Discovering Norman Mailer’s hidden joke

In his book, Picasso: Portrait of Picasso as a Young Man, Norman Mailer often refers to the artist’s use of “visual puns”. His examples include a flower’s petals which appear as a cluster of grasping hands, the flame of a candle as a woman’s vagina and the posture of a wind deprived flag as flaccid member. The point is not that Picasso was obsessed with sex. That’s true enough but quite beside the point. The point is simple and should already be clear. “An artist’s line in a drawing can be the equivalent of a spoken word or two,” as Picasso puts it.
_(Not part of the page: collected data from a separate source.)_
Lemma register_client_ok now q : preserves ok (register_client (Outbox := Outbox) now q).
Proof.
  unfold register_client; do 2 (apply keeps_then; [tc_solve | solve [apply keeps_select; tc_solve | apply keeps_try_res; tc_solve] | intros ?]).
  case_match; [apply keeps_commits; tc_solve |].
  apply keeps_then; [tc_solve | apply keeps_select; tc_solve | intros ?].
  apply keeps_then; [tc_solve | | intros ?].
  - case_match; [| apply keeps_commits; tc_solve].
    apply keeps_then; [tc_solve | | intros _; apply keeps_select; tc_solve].
    apply keeps_then; [tc_solve | apply keeps_select; tc_solve | intros gone].
    apply keeps_execute; intros s; apply ok_delete_clients.
  - case_match; [apply keeps_commits; tc_solve |].
    apply keeps_then; [tc_solve | apply insert_client_ok | intros _; apply keeps_commits; tc_solve].
Qed.

Lemma or_rolled_back_Ok {A} (answer : A) (m : txn (Db Outbox) A) applies s a s' :
  or_rolled_back answer m applies s = Ok (a, s') -> (applies s = true /\ m s = Ok (a, s')) \/ (applies s = false /\ a = answer /\ s' = s).
Proof. unfold or_rolled_back; destruct (applies s); [by left | intros [= <- <-]; by right]. Qed.

Lemma keep_rows_subset {K R} `{Countable K} (keep : R -> bool) (rows : gmap K R) k r :
  keep_rows keep rows !! k = Some r -> rows !! k = Some r.
Proof. by intros [? _]%lookup_keep_rows. Qed.

(** What storing a consent did, when it did. *)
Lemma store_consent_Ok now c s b s' :
  store_pending_consent now c s = Ok (b, s') ->
  (b = false /\ s' = s)
  \/ (b = true /\ exists ttl, duration_seconds (pc_ttl c) = Ok ttl /\ grantable (pc_account c) (pc_client c) s
      /\ s' = set_consents (fun m => <[pc_consent_hash c := {| cn_account := pc_account c; cn_client := pc_client c;
           cn_redirect_uri := pc_redirect_uri c; cn_expires := now + ttl |}]> (keep_rows (fun r => now <? cn_expires r) m)) s).
Proof.
  unfold store_pending_consent; intros Hx; apply then_Ok in Hx as (ttl & ? & [Ht ->]%try_res_Ok & Hx).
  apply or_rolled_back_Ok in Hx as [[Hg Hx]|(_ & -> & ->)]; [right | by left].
  apply andb_true_iff in Hg as [Hg _]; apply may_grant_true in Hg; all_txn; split; [done | by exists ttl].
Qed.

Lemma store_consent_ok now c : preserves ok (store_pending_consent (Outbox := Outbox) now c).
Proof.
  intros s a s' Hx Hok; apply store_consent_Ok in Hx as [[_ ->]|(_ & ttl & _ & Hg & ->)]; [done |].
  set (live := set_consents (keep_rows (fun r => now <? cn_expires r)) s).
  apply (ok_new_consent (pc_consent_hash c) _ live); [done |].
  apply ok_delete_consents; [| done]; intros h r; apply keep_rows_subset.
Qed.

Lemma insert_code_Ok now hash account client ttl s u s' :
  insert_code now hash account client ttl s = Ok (u, s') ->
  codes (grants s) !! hash = None
  /\ s' = set_codes (insert hash {| co_account := account; co_client := client; co_expires := now + ttl |}) s.
Proof.
  unfold insert_code, violates; intros Hx; all_txn; all_ok; split; [| done].
  match goal with Hb : bool_decide (is_Some _) = false |- _ => apply bool_decide_eq_false in Hb; by apply eq_None_not_Some end.
Qed.

Lemma insert_refresh_Ok now hash account client ttl s u s' :
  insert_refresh_token now hash account client ttl s = Ok (u, s') ->
  refresh_tokens (grants s) !! hash = None
  /\ s' = set_refresh_tokens (insert hash {| rt_account := account; rt_client := client; rt_expires := now + ttl; rt_revoked := None |}) s.
Proof.
  unfold insert_refresh_token, violates; intros Hx; all_txn; all_ok; split; [| done].
  match goal with Hb : bool_decide (is_Some _) = false |- _ => apply bool_decide_eq_false in Hb; by apply eq_None_not_Some end.
Qed.

(** The consumption of a consent. *)
Lemma approve_consent_Ok now a s b s' :
  approve_consent now a s = Ok (b, s') ->
  (b = false /\ s' = s)
  \/ (b = true /\ exists r ttl, duration_seconds (ap_code_ttl a) = Ok ttl /\ consents (grants s) !! ap_consent_hash a = Some r
      /\ cn_account r = ap_account a /\ cn_client r = ap_client a /\ cn_redirect_uri r = ap_redirect_uri a /\ now < cn_expires r
      /\ grantable (ap_account a) (ap_client a) s /\ codes (grants s) !! ap_code_hash a = None
      /\ s' = set_codes (insert (ap_code_hash a) {| co_account := ap_account a; co_client := ap_client a; co_expires := now + ttl |})
               (set_consents (delete (ap_consent_hash a)) s)).
Proof.
  unfold approve_consent; intros Hx; apply then_Ok in Hx as (ttl & ? & [Ht ->]%try_res_Ok & Hx).
  apply then_Ok in Hx as (? & ? & [-> ->]%select_Ok & Hx); unfold consumes_consent in Hx.
  destruct (consents (grants s) !! ap_consent_hash a) as [r|]; simpl in Hx; [| apply commits_Ok in Hx as [-> ->]; by left].
  destruct (str_eqb (cn_account r) (ap_account a) && _ && _ && _ && _) eqn:E; simpl in Hx; [| apply commits_Ok in Hx as [-> ->]; by left].
  rewrite !andb_true_iff, !str_eqb_eq in E; destruct E as [[[[Ha Hc] Hr] Ht'] Hg]; apply may_grant_true in Hg; right.
  apply then_Ok in Hx as (? & ? & ->%execute_Ok & Hx); apply then_Ok in Hx as (? & ? & [Hn ->]%insert_code_Ok & [-> ->]%commits_Ok).
  split; [done |]; exists r, ttl; rewrite <- Ha, <- Hc; split_and!; try done; lia.
Qed.

Lemma approve_consent_ok now a : preserves ok (approve_consent (Outbox := Outbox) now a).
Proof.
  intros s b s' Hx Hok; apply approve_consent_Ok in Hx as [[_ ->]|(_ & r & ttl & _ & _ & _ & _ & _ & _ & Hg & _ & ->)]; [done |].
  apply ok_new_code; [done |]; apply ok_delete_consents; [| done]; by intros h r' [_ ?]%lookup_delete_Some.
Qed.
Ok, but this isn’t 6th grade art appreciation, so why am I writing this? you ask. This isn’t about Picasso. It’s about Mailer. You see, it seems later in the book while referencing 7’s unique ability to appear as an upside down nose, he turns the tables and makes “a joke, a visual pun” of his own.

Picasso (7,

I only caught it because I think I’m clever. Noting that if a 7 could be an upside down nose, the ball terminal at the stem of his 7 could just as easily be an eye. With that in mind, Mailer could have had some fun with a bit of clever punctuation and a unique L in the line above to give us a mouth—if we were clever enough to look at it all upside down. He’s Norman Mailer after all. If he wanted to bend the rules of punctuation and printing to make a clever little joke, the publisher wouldn’t complain. Alas, he’d missed his opportunity. I read on while simultaneously patting myself on the back for being so clever and chiding Mailer for his lack of imagination.

My sense of superiority didn’t make it through the next paragraph.

Mailer writes:

“Objects spoke of other objects with similar form but highly different function (7, to repeat, equals a nose upside down.”

What was that?


Son of a gun. Mailer, you sneaky bastard. Not only did you sneak the whole face into the text, you made it a Picasso-esque face!

I’m sure it’s obvious, but if not, the comma forms an eye as does the ball terminal of the 7. The 7 of course, is a nose, and the left parenthesis mark serves as our mouth. Of course, it’s all jumbled up but that’s Picasso for you.

Hat’s off Mailer. I googled this to see if I could find anything about it and failed to. But if no one else caught your joke, Norm, I did.

And now I will go back to patting myself on the back for being clever. Mailer though reigns superior.

I’m art impaired, and if you’re reading this you probably know a ton more about it than I do. If this were a specific Picasso face, which would it be?